Brent Knopp  
CS 5621  
Assignment 2  
University of Idaho

#Overview:

This code implements a complete metadata generation and validation pipeline for silver and non-silver image datasets. It reads existing CSV records, scans image folders in Google Drive, verifies file existence, and extracts image-level properties such as image format (JPEG), file size, color mode, dimensions, and aspect ratio. Missing or unavailable images are explicitly flagged. The resulting metadata is organized into structured dictionaries and converted into tabular form. Finally, the metadata for each dataset is exported to both JSON (hierarchical) and CSV (tabular) formats, providing persistent, verifiable records for dataset integrity checks and downstream machine learning analysis.

#1. Setup
This block imports the required libraries for data handling, file operations, web requests, and image processing, and mounts Google Drive so files can be accessed and saved within the Colab environment.

In [8]:
# imports
import pandas as pd
import os
import json
import requests
from io import BytesIO
from PIL import Image
# google drive setup
from google.colab import drive
drive.mount('/content/drive')

Drive already mounted at /content/drive; to attempt to forcibly remount, call drive.mount("/content/drive", force_remount=True).

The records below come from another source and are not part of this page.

(** * IntelliMeet: room coordination, host authority, chat buffer and
      fan-out hub

    A shallow embedding of the Express/SQLite backend
    ([routes/rooms.ts], [routes/participants.ts], [routes/chat.ts],
    [middleware/validation.ts], [middleware/rateLimiter.ts],
    [services/websocket.ts], [database/sqlite.ts]) and the proofs of its
    properties.

    Conventions of the embedding.
    - A JavaScript string is a [string]; every [ascii] stands for one
      UTF-16 code unit below 256, so [String.length] is the [.length] of
      the source.
    - SQL tables are lists of rows in insertion order; a [PRIMARY KEY]
      makes an [INSERT] of a taken id fail.
    - [Date.now()] is a number of milliseconds; SQLite's [datetime('now')]
      is the same clock cut to whole seconds.
    - Values drawn from [Math.random] (room, participant and message ids)
      are inputs of the handlers.
    - A route handler is given twice. As a function of type [M] it runs
      from its first query to its response with no other request in
      between: what one request does to a store. In [Async] it is the same
      handler statement by statement, suspended at every [await]; the
      statements of the requests in flight run in any order, and
      [reachable] is what the database can hold then.
    - The handlers of the chat buffer, the hub and the rate limiter are
      synchronous: each runs to its end before the next event. *)

From Stdlib Require Import ZArith Lia Bool List Ascii String Sorted.
From stdpp Require Import base option list strings pretty gmap.

Local Open Scope Z_scope.

(* ===================================================================== *)
(** ** Strings of the validation layer *)
(* ===================================================================== *)

Module Str.

(** White space of ECMAScript ([String.prototype.trim] and the regex
    class [\s]) among the code units below 256: TAB, LF, VT, FF, CR,
    SPACE and NBSP. *)
Definition isSpace (c : ascii) : bool :=
  let n := N_of_ascii c in
  (((9 <=? n) && (n <=? 13)) || (n =? 32) || (n =? 160))%N.

Definition isLower (c : ascii) : bool :=
  let n := N_of_ascii c in ((97 <=? n) && (n <=? 122))%N.

Definition isUpper (c : ascii) : bool :=
  let n := N_of_ascii c in ((65 <=? n) && (n <=? 90))%N.

Definition isDigit (c : ascii) : bool :=
  let n := N_of_ascii c in ((48 <=? n) && (n <=? 57))%N.

(** [<] is 60 and [>] is 62. *)
Definition isAngle (c : ascii) : bool :=
  let n := N_of_ascii c in ((n =? 60) || (n =? 62))%N.

(** The class [[a-z0-9]]. *)
Definition isRoomIdChar (c : ascii) : bool := isLower c || isDigit c.

(** The class [[a-zA-Z0-9\s\-_]]: [-] is 45 and [_] is 95. *)
Definition isNameChar (c : ascii) : bool :=
  let n := N_of_ascii c in
  isLower c || isUpper c || isDigit c || isSpace c
  || (n =? 45)%N || (n =? 95)%N.

Fixpoint trimStart (l : list ascii) : list ascii :=
  match l with
  | [] => []
  | c :: l' => if isSpace c then trimStart l' else l
  end.

Fixpoint trimEnd (l : list ascii) : list ascii :=
  match l with
  | [] => []
  | c :: l' =>
      match trimEnd l' with
      | [] => if isSpace c then [] else [c]
      | t => c :: t
      end
  end.

(** [s.trim()] *)
Definition trimL (l : list ascii) : list ascii := trimEnd (trimStart l).

(** [s.replace(/[<>]/g, '')] *)
Definition stripAngles (l : list ascii) : list ascii :=
  List.filter (fun c => negb (isAngle c)) l.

#2. Test Integrety of Data Download
This code performs consistency and integrity checks between image files stored in Google Drive and their corresponding metadata stored in CSV files. For both the silver and non-silver image datasets, it verifies that the number of downloaded images recorded in the dataframe matches the actual number of JPEG images present in the image folders. It also checks each row marked as downloaded to ensure that the expected image file (image_<index>.jpg) exists in the correct directory. Any missing images are identified and reported, allowing for validation and debugging of dataset completeness before model training.

In [9]:
# file path
# non-silver image path
path_1 = "/content/drive/MyDrive/CS5621/non_silver_images"
# silver image path
path_2 = "/content/drive/MyDrive/CS5621/silver_images"

# read csv file
df_non_silver = pd.read_csv("/content/drive/MyDrive/CS5621/non_silver.csv")
df_silver = pd.read_csv("/content/drive/MyDrive/CS5621/silver.csv")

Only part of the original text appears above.